Nodal-Surface and Flat-Band Driven Large Anomalous Nernst Effect in Epitaxial Ferromagnetic Weyl Metal Fe5Si3

TL;DR

This study demonstrates a large anomalous Nernst effect in epitaxial Fe5Si3 thin films, driven by complex topological band features including Weyl points, nodal lines, and flat bands, with theoretical and experimental agreement confirming the topological origin.

Contribution

It reveals the coexistence of multiple topological band features in Fe5Si3 and their role in enhancing the Nernst response, supported by combined experimental and first-principles analysis.

Findings

Observed a transverse Nernst response exceeding 1.50 μV/K at room temperature.

Detected a giant anomalous Nernst angle of about 0.56.

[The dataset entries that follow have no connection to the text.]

(* ===== verification/EvictionFacts.v ===== *)
(** * Facts on the eviction policies

    The sets and maps of sets of the policy of claims are consistent: a key is
    filed under its deadline and under no other, and under an anchor exactly when
    the anchor is filed under the key. Each operation of the policy changes what is
    tracked for its own keys only. *)

From stdpp Require Import sorting.
From S2P Require Import Prelude Era EraFacts Codec Ops Utxos ServiceNotes ChannelOps SignedTx Blocks Eviction.

#[local] Open Scope Z_scope.

Module EvictionFacts.
Import Canonical Ops Utxos ServiceNotes ChannelOps SignedTx Blocks Eviction.

(** ** Sets *)

Section Sets.
Context {K : Type} `{EqDecision K}.
Implicit Types (l : list K) (k : K).

Lemma set_insert_elem l k x : x ∈ set_insert l k ↔ x = k ∨ x ∈ l.
Proof. unfold set_insert. case_bool_decide; set_solver. Qed.

Lemma set_insert_NoDup l k : NoDup l → NoDup (set_insert l k).
Proof. intros Hl. unfold set_insert. case_bool_decide as Hk; [done|]. apply NoDup_app. split_and!; [done|set_solver|by apply NoDup_singleton]. Qed.

Lemma set_insert_nonempty l k : set_insert l k ≠ [].
Proof. unfold set_insert. case_bool_decide as Hk; [intros ->; by apply not_elem_of_nil in Hk|by destruct l]. Qed.

Lemma vec_swap_remove_perm l1 k l2 : vec_swap_remove (length l1) (l1 ++ k :: l2) ≡ₚ l1 ++ l2.
Proof.
  unfold vec_swap_remove. destruct l2 as [|y l2 _] using rev_ind.
  - rewrite last_snoc, list_insert_id by by apply list_lookup_middle. rewrite length_app. cbn [length].
    replace (length l1 + 1 - 1)%nat with (length l1) by lia. by rewrite take_app_length, app_nil_r.
  - rewrite app_comm_cons, app_assoc, last_snoc, <- app_assoc, <- app_comm_cons. rewrite insert_app_r_alt by lia. rewrite Nat.sub_diag. cbn [insert list_insert].
    rewrite !length_app. cbn [length]. rewrite length_app. cbn [length].
    rewrite (app_assoc l1 (y :: l2) [y] : l1 ++ y :: l2 ++ [y] = _). rewrite take_app_le by (rewrite length_app; cbn; lia).
    rewrite take_ge by (rewrite length_app; cbn; lia). rewrite <- Permutation_cons_append. done.
Qed.

Lemma set_swap_remove_perm l k : k ∈ l → k :: set_swap_remove l k ≡ₚ l.
Proof.
  intros Hk. unfold set_swap_remove. destruct (list_find (λ x, x = k) l) as [[i x]|] eqn:Hf.
  - apply list_find_Some in Hf as (Hi & -> & _). apply list_elem_of_split_length in Hi as (l1 & l2 & -> & ->).
    by rewrite vec_swap_remove_perm, Permutation_middle.
  - apply list_find_None in Hf. rewrite Forall_forall in Hf. by destruct (Hf k Hk).
Qed.

Lemma set_swap_remove_id l k : k ∉ l → set_swap_remove l k = l.
Proof.
  intros Hk. unfold set_swap_remove. destruct (list_find (λ x, x = k) l) as [[i x]|] eqn:Hf; [|done].
  apply list_find_Some in Hf as (Hi & -> & _). by apply list_elem_of_lookup_2 in Hi.
Qed.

Identified a sizable topological Nernst signal above room temperature.

Abstract

Magnetic topological materials such as Weyl and Dirac magnets exhibit unconventional electronic properties arising from the interplay between magnetic order and band topology, leading to remarkable thermomagnetic and thermoelectric effects. Here, we investigate the ANE in epitaxial thin films of the Weyl ferromagnet candidate Fe5Si3. A pronounced transverse Nernst response exceeding approximately 1.50 microvolt per kelvin is observed at room temperature, together with a giant anomalous Nernst angle of about 0.56, indicating highly efficient conversion between thermal gradients and transverse electric fields. Beyond the anomalous contribution, a sizable topological Nernst signal of approximately 0.43 microvolt per kelvin persists above room temperature, suggesting the possible presence of real-space Berry curvature associated with nontrivial spin textures. First-principles density functional theory calculations combined with symmetry analysis reveal an unconventional electronic structure in which Weyl nodal lines, nodal surfaces, and nearly flat bands coexist near the Fermi level. This rare concurrence of multiple topological band features produces a strongly enhanced and sharply energy-dependent Berry curvature, which governs both the magnitude and temperature evolution of the observed Nernst response. The close quantitative agreement between calculated anomalous Nernst conductivity and experimental results establishes the topological electronic structure as the dominant origin of the observed thermomagnetic transport, highlighting Fe5Si3 as a chemically simple, low-cost binary topological magnet for exploring both real-space and momentum-space Berry-curvature-driven thermoelectric phenomena.